When the problem occurs at the level of the cochlea or along the acoustic pathway, nervous (central) deafness occurs. In this case the vibrations continue to arrive at the oval window, but the receptors do not respond or emit responses that do not reach the destination, ie the brain. Certain drugs are able to penetrate the endolymph and can destroy the receptors. Bacterial infections can also damage hair cells or nerve structures.
. Conductive hearing loss usually results in a reduction in sound level and sounds are perceived as faint.
- Mild hearing loss (acoustic deficit between 25 and 39 dB). Mild hearing loss can sometimes make it difficult to follow a speech, especially in noisy situations.
- Moderate hearing loss (acoustic deficit between 40 and 69 dB). In this case, the patient may have difficulty following the speech without using a hearing aid.
- Severe hearing loss (acoustic deficit between 70 and 89 dB). People who are severely deaf usually need to use some form of alternative communication, such as lip reading or sign language, even with the use of a hearing aid.
- Deafness or profound hearing loss (hearing loss> 90 dB). People who are completely unable to hear a sound can often benefit from a cochlear implant.
To provide an idea, it may be helpful to compare hearing loss levels with some familiar sounds:
Sounds approaching 100 dB can cause hearing damage.
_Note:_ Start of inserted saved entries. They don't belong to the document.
(** * csvsorter: external merge sort of CSV files

    A shallow embedding of [csvsorter/__init__.py] (version 1.4) and the
    properties of its pipeline: column resolution, splitting into chunk
    files, in-memory chunk sort, file merging and workspace cleanup.

    Modelling conventions.
    - A Python [str] is a [string]; strings are ordered by code point, which
      for UTF-8 encoded text is the byte-wise order of [String.compare].
    - A CSV row is the list of its fields, and a CSV file is the list of its
      rows: [csv.writer] followed by [csv.reader] is taken to be the identity
      on rows, so delimiter, quoting and encoding do not appear.  A blank
      line is the empty row.  The codec is taken not to fail: where
      [csv.reader] or [csv.writer] raises [csv.Error] (a field above the
      field size limit, a row that [quoting=QUOTE_NONE] cannot write) the
      program ends with an exception that the model does not have.  What
      is proved of a run that returns, and of the errors raised before the
      output is opened, is not affected.
    - Python integers are unbounded, hence [Z].
    - The file system is an explicit state threaded through every function
      that opens, writes or removes a file.  A file is missing or holds
      rows; no other failure of the operating system is modelled.
    - The command line ([main]) and the progress message are left out. *)

From Stdlib Require Import ZArith Lia.
From stdpp Require Import base option list gmap strings fin_maps sorting.

Local Open Scope Z_scope.

(** ** Values *)

(** A row as produced by [csv.reader]: a list of text fields. *)
Abbreviation row := (list string).

(** A column specifier: [isinstance(column, int)] or a header name. *)
Inductive column :=
  | CInt (z : Z)
  | CName (s : string).

#[global] Instance column_eq_dec : EqDecision column.
Proof. solve_decision. Defined.

(** The three messages with which [parse_columns] raises [CsvSortError]. *)
Inductive csv_sort_error :=
  | ColumnOutOfRange   (* 'Column index is out of range' *)
  | ColumnNotFound     (* 'Column name is not found in header' *)
  | MissingHeader.     (* 'CSV needs a header to find index of this column name' *)

#[global] Instance csv_sort_error_eq_dec : EqDecision csv_sort_error.
Proof. solve_decision. Defined.

(** Paths.  [tmp_dir] is '.csvsorter.<pid>'; the files the program creates in
    it are 'split<n>.csv' and 'merge<n>.csv'.  Files named by the caller lie
    outside the workspace. *)
Inductive path :=
  | Split (n : nat)
  | Merge (n : nat)
  | Outside (name : string).

#[global] Instance path_eq_dec : EqDecision path.
Proof. solve_decision. Defined.

Definition path_encode (p : path) : nat + nat + string :=
  match p with
  | Split n => inl (inl n)
  | Merge n => inl (inr n)
  | Outside s => inr s
  end.

Definition path_decode (x : nat + nat + string) : path :=
  match x with
  | inl (inl n) => Split n
  | inl (inr n) => Merge n
  | inr s => Outside s
  end.

#[global] Instance path_countable : Countable path.
Proof.
  apply (inj_countable' path_encode path_decode). by intros [].
Defined.

Definition in_workspace (p : path) : bool :=
  match p with
  | Outside _ => false
  | _ => true
  end.

(** Exceptions that can leave the functions below. *)
Inductive exn :=
  | CsvSortError (msg : csv_sort_error) (c : column)
  | IndexError
  | TypeError
  | ValueError
  | StopIteration
  | FileNotFoundError (p : path).

#[global] Instance exn_eq_dec : EqDecision exn.
Proof. solve_decision. Defined.

(** The outcome of running a piece of code: a value, a raised exception, or
    no outcome at all for a loop that does not end. *)
Inductive outcome (A : Type) :=
  | Ok (a : A)
  | Raise (e : exn)
  | Diverge.
Arguments Ok {A} a.
Arguments Raise {A} e.
Arguments Diverge {A}.

#[global] Instance outcome_eq_dec {A} `{EqDecision A} : EqDecision (outcome A).
Proof. solve_decision. Defined.

Definition is_ok {A} (o : outcome A) : bool :=
  match o with Ok _ => true | _ => false end.

(** ** Python list primitives *)

(** Truth value of [header], which is [None] or a list. *)
Definition truthy (header : option row) : bool :=
  match header with
  | Some (_ :: _) => true
  | _ => false
  end.

(** [x in l] *)
Definition py_in (x : string) (l : row) : bool := existsb (String.eqb x) l.

(** [l.index(x)]: position of the first occurrence. *)
Fixpoint py_index (x : string) (l : row) : option nat :=
  match l with
  | [] => None
  | y :: l' => if String.eqb y x then Some 0%nat else S <$> py_index x l'
  end.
. Symptoms of hearing loss can vary depending on the cause. Hearing loss can develop gradually over time, particularly from factors associated with noise exposure and age. Hearing loss can occur more quickly if it is related to the presence of excess earwax, infections or diseases in the middle ear.Signs and symptoms associated with hearing loss can include:
- Some sounds seem muffled;
- Difficulty understanding words and following conversations, especially when there is background noise or when you are in a crowd of people;
- Others are often asked to speak more slowly, clearly and loudly;
- There is a need to turn up the volume on the television or radio.
Other symptoms include:
- Vertigo or a feeling of lack of balance (more common in Ménière's syndrome and acoustic neuroma);
- Pressure in the ear (due to a change in the fluid behind the eardrum);
- Ringing in the ears (tinnitus).
However, some signs may suggest considering "further hearing evaluation", for example if you notice that your child:
- He is not afraid of loud noises;
- Within four months of life, it does not spontaneously turn to a sound source;
- He shows a delay in "learning to pronounce the first words or these are not clear when he expresses himself.